While each Northeastern state has its own set of seemingly unbridgeable “tyrannies of distance” that are so much more than the few issues we are identified and associated with by the central government and, unfortunately, the national media, perhaps at the moment what requires the national media’s undivided attention is the “tyranny of distance” the movement for Gorkhaland is confronting. History, politics, economics, culture and plain common sense side with and support the movement of the people who live in the entire Darjeeling-Kalimpong-Dooars region, which history has tragically tied to the state of Bengal since Independence. Lives have been lost and life has come to a standstill because of the desire for a homeland - which must be underscored “within the Indian Union”. Yet, neither the central government nor the national media has paid the attention this movement deserves. Yes, understandably, in the larger scheme of national power-politics, we the peripheralised, we the disenfranchised, do not matter but in the larger interest of the Indian Union, we the peripheralised, we the disenfranchised, must matter for we stand in the first line of fire, literally and otherwise. Perhaps, more so the desired, the demanded, Gorkhaland - a land which has no medical and engineering schools, no central university, no institutes to impart scientific knowledge and expertise to develop agriculture and allied activities - in short, a land infrastructure and human development has circumvented. A land and a people, whose desire and demand for a homeland has been reduced to a mere law and order problem, whose issues and grievances are being dealt with the gun, like all issues of the Northeastern regions are inevitably reduced to and dealt with.

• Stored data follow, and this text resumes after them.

(** Whatever was changed on the way, a responder accepts an honest initiator's
    confirmation only for the exchange they ran with each other, with the same key;
    and it never accepts its own tag sent back; unless two inputs of the runs collide. *)
Theorem responder_accepts_partner wi wr peer_i peer_r epoch last si ei sr er st init0 init rs resp m tag psk' :
  is_u64 epoch → len peer_i = 32 → wf_epoch init →
  honest_initiator wi peer_i epoch si ei = Ok (st, init0) →
  honest_responder wr peer_r last init sr er = Ok (rs, resp) →
  confirm_field m = Some tag → responder_finish rs m = Ok psk' →
  (∀ response psk c, initiator_finish st response = Ok (psk, c) → confirm_field c = Some tag →
    (matched wi wr st peer_r response init resp ∧ r_epoch rs = epoch ∧ psk = psk') ∨
    collision (initiator_queries st response) (responder_queries wr peer_r init sr er)) ∧
  (confirm_field resp ≠ Some tag ∨ collision ([], []) (responder_queries wr peer_r init sr er)).
Proof using All.
  intros He Hpi Hwf Hi Hr Htm Hf. split; [|by eapply reflection_refused].
  intros response psk c Hfi Htc. apply responder_finish_ok in Hf as (t & -> & Ht & _ & ->). injection Htm as ->.
  apply initiator_finish_ok in Hfi as (x & ct & t' & xb & ctb & -> & Hx & Hxl & Hct & Hctl & _ & _ & _ & -> & ->).
  injection Htc as <-. rw b64_roundtrip in Ht; [|apply hmac_size]. apply (inj Some) in Ht.
  pose proof Hi as (_ & _ & Hst & _)%honest_initiator_ok.
  destruct (runs_match wi wr peer_i peer_r epoch (r_epoch rs) last si ei sr er st init0 init rs resp
    (Resp VERSION (i_epoch st) x ct t') x ct xb ctb t' VERSION (i_epoch st) (lit "initiator")) as [(Hm & Hep & Hk & Hexp)|Hc];
    [done..|by subst st|done|by right| |by left|by right].
  intros k th Hq. apply honest_responder_ok in Hr as [_ Hr].
  apply respond_ok in Hr as (e & ki & kr & y & ek & yb & ekb & -> & _ & _ & _ & _ & Hy & _ & Hek & _ & _ & _ & -> & _).
  rw (responder_queries_eq _ _ _ _ _ _ _ _ yb ekb) // in Hq. cbn [snd r_expected] in *.
  apply elem_of_cons in Hq as [[=]|[Hq|[]%elem_of_nil]%elem_of_cons]. apply pair_equal_spec in Hq as [-> ->%app_inv_head]. done.
Qed.

(** A framed message is read back, with what follows it left in the stream. *)
Lemma recv_send m line rest :
  send_line m = Ok line → len line ≤ MAX_LINE → recv_line (line ++ rest) = (Ok m, rest).
Proof using All.
  unfold send_line. destruct (json_encode m) as [json|] eqn:Hj; simpl; [|done]. intros [= <-] Hlen.
  apply json_line in Hj as [Hfree Hdec].
  assert (∀ n, (length json < n)%nat → read_until 10 n ((json ++ [10]) ++ rest) = (json ++ [10], rest)) as Hread.
  { clear Hlen Hdec. induction json as [|x json IH]; intros [|n] Hn; simpl in *; [lia|done|lia|].
    apply not_elem_of_cons in Hfree as [Hx Hfree]. destruct (Z.eqb_spec x 10); [done|]. by rw IH //; lia. }
  unfold recv_line. rw Hread; [|unfold len, MAX_LINE in *; rw length_app /= in Hlen; lia]. rw Hdec. cbn [ok_or]. f_equal.
  destruct (len (json ++ [10]) =? 0) eqn:Hz.
  { to_prop. unfold len in Hz. rw length_app /= in Hz. lia. }
  assert (ends_with [10] (json ++ [10]) = true) as ->; [|done]. unfold ends_with. rw reverse_app. apply starts_with_true. by eexists.
Qed.

End agreement.

(** ** A model of the primitives, to evaluate exchanges on *)

Definition M256 : Z := 2 ^ 256.
Definition num32 (z : Z) : bytes := be_bytes 32 (z mod M256).
Definition mix (bs : bytes) : bytes := num32 (foldl Z.add (len bs) bs).
Definition message_tuple (m : Message) : (Z * Z * str * str * str * str) + ((Z * Z * str * str * str) + ((Z * Z * str) + ((Z * Z) + (Z * str * Z)))) :=
  match m with
  | Init v e a b c d => inl (v, e, a, b, c, d)
  | Resp v e a b c => inr (inl (v, e, a, b, c))
  | Confirm v e a => inr (inr (inl (v, e, a)))
  | Ack v e => inr (inr (inr (inl (v, e))))
  | Reject v r e => inr (inr (inr (inr (v, r, e))))
  end.
Definition tuple_message t : Message :=
  match t with
  | inl (v, e, a, b, c, d) => Init v e a b c d
  | inr (inl (v, e, a, b, c)) => Resp v e a b c
  | inr (inr (inl (v, e, a))) => Confirm v e a
  | inr (inr (inr (inl (v, e)))) => Ack v e
  | inr (inr (inr (inr (v, r, e)))) => Reject v r e
  end.

Definition toy : Crypto Message := {|
  sha256 := mix;
  hkdf_expand := λ salt ikm info, mix (salt ++ ikm ++ info);
  hmac := λ key m, mix (key ++ m);
  x_public := λ s, num32 (3 * from_be s);
  x_dh := λ s p, num32 (from_be s * from_be p);
  x_contributory := λ k, negb (bool_decide (k = num32 0));
  kem_generate := λ seed, (seed, be_bytes 1184 (from_be seed mod M256));
  kem_key_ok := λ ek, bool_decide (length ek = 1184%nat);
  kem_encapsulate := λ ek r, (be_bytes 1088 (from_be r mod M256), num32 (from_be r));
  kem_decapsulate := λ dk ct, num32 (from_be ct);
  b64_encode := text_of;
  b64_decode := of_text;
  json_encode := λ m, Some (text_of (message_tuple m));
  json_decode := λ l, tuple_message <$> of_text (removelast l)
|}.

Lemma from_num32 z : from_be (num32 z) = z mod M256.
Proof. unfold num32. apply from_limbs_be; [lia|]. apply Z.mod_pos_bound. by vm_compute. Qed.

Lemma num32_size z : wf_bytes (num32 z) ∧ len (num32 z) = 32.
Proof. split; [apply be_bytes_wf|]. unfold len, num32. by rw length_be_limbs. Qed.

#[export] Instance toy_laws : CryptoLaws toy.
Proof.
  split; cbn [toy b64_encode b64_decode x_public x_dh hmac kem_generate kem_key_ok kem_encapsulate kem_decapsulate json_encode json_decode].
  - intros bs _. apply of_text_of.
  - intros bs. eapply Forall_impl; [apply pos_text_chars|]. apply b64_char_graphic.
  - intros s. apply num32_size.
  - intros a b. unfold num32 at 1 3. f_equal. rw !from_num32 !Z.mul_mod_idemp_r; [|by vm_compute..]. f_equal. lia.
  - intros k m. apply num32_size.
  - intros seed. cbv zeta. cbn [snd]. split_and!; [apply be_bytes_wf|unfold len; by rw length_be_limbs|].
    apply bool_decide_eq_true, length_be_limbs.
  - intros ek r _. cbv zeta. cbn [fst]. split; [apply be_bytes_wf|]. unfold len. by rw length_be_limbs.
  - intros seed r. assert (0 ≤ from_be r mod M256 < 256 ^ Z.of_nat 1088) as Hr.
    { pose proof (Z.mod_pos_bound (from_be r) M256 ltac:(by vm_compute)) as [? Hlt]. split; [done|].
      etransitivity; [exact Hlt|]. apply (bool_decide_eq_true_1 _). by vm_compute. }
    rewrite from_limbs_be; [|lia|exact Hr]. unfold num32. by rw Z.mod_mod.
  - intros m line [= <-]. split.
    + intros Hin. eapply Forall_forall in Hin; [|apply pos_text_chars]. by destruct Hin as [Hin|[Hin|Hin]]; vm_compute in Hin.
    + rw removelast_last of_text_of. by destruct m.
Qed.

Definition demo_wi : bytes := num32 5.
Definition demo_wr : bytes := num32 7.
Definition demo_dead : Initiator := mkInitiator 0 [] [] [] [] [] [] [].
Definition demo_start : Initiator * Message :=
  default (demo_dead, Ack 0 0) (result_ok (honest_initiator (H := toy) demo_wi (x_public (Crypto := toy) demo_wr) 1 (num32 11) (num32 13))).
Definition demo_answer : Responder * Message :=
  default (mkResponder 0 [] [], Ack 0 0)
    (result_ok (honest_responder (H := toy) demo_wr (x_public (Crypto := toy) demo_wi) 0 demo_start.2 (num32 17) (num32 19))).
Definition demo_tag : str := default [] (confirm_field demo_answer.2).
Definition demo_end : bytes * Message := default ([], Ack 0 0) (result_ok (initiator_finish (H := toy) demo_start.1 demo_answer.2)).

Lemma demo_start_ok :
  honest_initiator (H := toy) demo_wi (x_public (Crypto := toy) demo_wr) 1 (num32 11) (num32 13) = Ok (demo_start.1, demo_start.2).
Proof. vm_compute. reflexivity. Qed.

Lemma demo_answer_ok :
  honest_responder (H := toy) demo_wr (x_public (Crypto := toy) demo_wi) 0 demo_start.2 (num32 17) (num32 19) = Ok (demo_answer.1, demo_answer.2).
Proof. vm_compute. reflexivity. Qed.

Lemma demo_end_ok : initiator_finish (H := toy) demo_start.1 demo_answer.2 = Ok (demo_end.1, demo_end.2).
Proof. vm_compute. reflexivity. Qed.

Lemma initiator_accepts_partner_witness :
  (matched (H := toy) demo_wi demo_wr demo_start.1 (x_public (Crypto := toy) demo_wi) demo_answer.2 demo_start.2 demo_answer.2 ∧
   r_epoch demo_answer.1 = 1 ∧ r_psk demo_answer.1 = demo_end.1 ∧ responder_finish (H := toy) demo_answer.1 demo_end.2 = Ok demo_end.1) ∨
  collision (H := toy) (initiator_queries (H := toy) demo_start.1 demo_answer.2)
    (responder_queries (H := toy) demo_wr (x_public (Crypto := toy) demo_wi) demo_start.2 (num32 17) (num32 19)).
Proof.
  apply (initiator_accepts_partner (C := toy) demo_wi demo_wr (x_public (Crypto := toy) demo_wr) (x_public (Crypto := toy) demo_wi)
    1 0 (num32 11) (num32 13) (num32 17) (num32 19) demo_start.1 demo_start.2 demo_start.2 demo_answer.1 demo_answer.2 demo_answer.2
    demo_tag demo_end.1 demo_end.2).
  - mlia.
  - apply num32_size.
  - vm_compute. split; discriminate.
  - exact demo_start_ok.
  - exact demo_answer_ok.
  - vm_compute. reflexivity.
  - vm_compute. reflexivity.
  - exact demo_end_ok.
Defined.

Lemma responder_accepts_partner_witness :
  ((matched (H := toy) demo_wi demo_wr demo_start.1 (x_public (Crypto := toy) demo_wi) demo_answer.2 demo_start.2 demo_answer.2 ∧
    r_epoch demo_answer.1 = 1 ∧ demo_end.1 = r_psk demo_answer.1) ∨
   collision (H := toy) (initiator_queries (H := toy) demo_start.1 demo_answer.2)
     (responder_queries (H := toy) demo_wr (x_public (Crypto := toy) demo_wi) demo_start.2 (num32 17) (num32 19))) ∧
  responder_finish (H := toy) demo_answer.1 demo_end.2 = Ok (r_psk demo_answer.1).
Proof.
  assert (responder_finish (H := toy) demo_answer.1 demo_end.2 = Ok (r_psk demo_answer.1)) as Hf
    by (vm_compute; reflexivity).
  split; [|exact Hf].
  refine (proj1 (responder_accepts_partner (C := toy) demo_wi demo_wr (x_public (Crypto := toy) demo_wr) (x_public (Crypto := toy) demo_wi)
    1 0 (num32 11) (num32 13) (num32 17) (num32 19) demo_start.1 demo_start.2 demo_start.2 demo_answer.1 demo_answer.2 demo_end.2
    (default [] (confirm_field demo_end.2)) (r_psk demo_answer.1) _ _ _ demo_start_ok demo_answer_ok _ Hf) demo_answer.2 _ _ demo_end_ok _).
  - mlia.
  - apply num32_size.
  - vm_compute. split; discriminate.
  - vm_compute. reflexivity.
  - vm_compute. reflexivity.
Defined.

End PqExchange.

It is very easy, most convenient – normal – for state political dispensations to cite “foreign hands” when their inefficiency and ineffectiveness in governance are exposed - consequently development-deficit, resulting in protests against the various dimensions of the “tyrannies of distance”. It is also very normal for electoral politics to take precedence over constitutional guarantees, safeguards and obligations - for such has become the characteristic of the Indian polity. But these are the very “normals” that are the critical threats to the Indian Union - not peoples’ movements and demands for homelands, which are upshots of disregarding constitutional guarantees, safeguards and obligations. India is a huge country, a nation that must continually keep its tryst with destiny, which can be done only by bridging the tyranny of distance in the form of the tyrannies of insensitivity and majoritarian machismo. The national media must rumble to vanquish these tyrannies because the small people, the little people in the country’s peripheries need their voices to be amplified by and through the national media.